Wednesday night, a team of police staked out an apartment in Tacoma where the 21-year-old had been staying. They arrested him as he tried to jump off a balcony in an effort to escape.

Prosecutors say they now have plenty of eyewitnesses and other evidence that assures them the two men are the killers.

"This is not going to be a whodunit," Fogg said.

But outside the 21-year-old suspect's bail hearing yesterday, one of several friends attending the proceedings implied that Helhowski was just as responsible for the altercation that killed him.

"It was a fight," said the young man, who didn't give his name. The suspect "had no idea that dude passed away," the friend said.

Given the men's criminal records, they would be facing roughly nine to 13 years in prison if convicted.
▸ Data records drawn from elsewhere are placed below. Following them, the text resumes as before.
Lemma setup_entry_stores_devices_witness :
  let static_devices := static_devices_of sample_discovering_host sample_discovery_entry in
  let found := discovered_devices_of sample_discovering_host sample_discovery_entry sample_hass in
  found = {| lights := []; switches := [{| host := "10.0.0.3" |}; {| host := "10.0.0.4" |}] |} /\
  exists h' evs,
    async_setup_entry sample_discovering_host sample_discovery_entry sample_hass =
      (h', evs, Return true) /\
    lookup_domain h' CONF_LIGHT =
      Some (VList (lights static_devices ++ lights found)) /\
    lookup_domain h' CONF_SWITCH =
      Some (VList (switches static_devices ++ switches found)) /\
    (discovery_enabled sample_discovery_entry = true ->
     exists h_mid,
       found = async_discover_devices sample_discovering_host h_mid static_devices /\
       lookup_domain h_mid CONF_LIGHT = Some (VList (lights static_devices)) /\
       lookup_domain h_mid CONF_SWITCH = Some (VList (switches static_devices)) /\
       lookup_domain h_mid "add_attempt" = Some zero /\
       (forall k, k <> DOMAIN -> data h_mid !! k = data sample_hass !! k)) /\
    (discovery_enabled sample_discovery_entry = false -> found = SmartDevices_new) /\
    (In (EvForwardSetup "light") evs <->
     lights static_devices ++ lights found <> []) /\
    (In (EvForwardSetup "switch") evs <->
     switches static_devices ++ switches found <> []).
Proof.
  intros static_devices found. split; [reflexivity|].
  apply (setup_entry_stores_devices sample_discovering_host sample_discovery_entry
           sample_hass).
  - eexists. reflexivity.
  - cbn. repeat split; eexists; reflexivity.
Defined.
Before last fall, prosecutors would likely be filing second-degree murder charges against the men under the felony-murder rule.

A Supreme Court case last year invalidated the felony-murder law as it was then written. So manslaughter charges are the toughest that can be filed, because authorities can't prove the two men intended for Helhowski to die.

The state Legislature earlier this year restored the felony-murder law, but it doesn't apply to crimes that happened before it was restored.

Nevertheless, Simons, the homeless-center director, says she wonders what Helhowski himself would think about the case.

"He probably would have said, 'Let's put out a hand to help them,' " she said.

"Where he was in his life, in his transition, he still wanted to be that cocky boy that he was. … But I think he would have wanted to sit down and talk to these boys. Yes, they did something horrible, and yes, we lost a friend and colleague, but these boys' lives are going to be impacted, too."

Helhowski's father, Jim, at home in Hebron, Ind., said there were times he doubted police were doing everything they could to catch the killers, so he was thankful to detectives for sticking with it.

"I'm actually quite glad they caught the guys, though it's not going to bring my son back," he said.

But he agreed that it would be hard to predict what his son's reaction might be.

"I believe he would want justice done," Jim Helhowski said. "But I don't believe, with the direction he was headed, that he would be crying out for blood."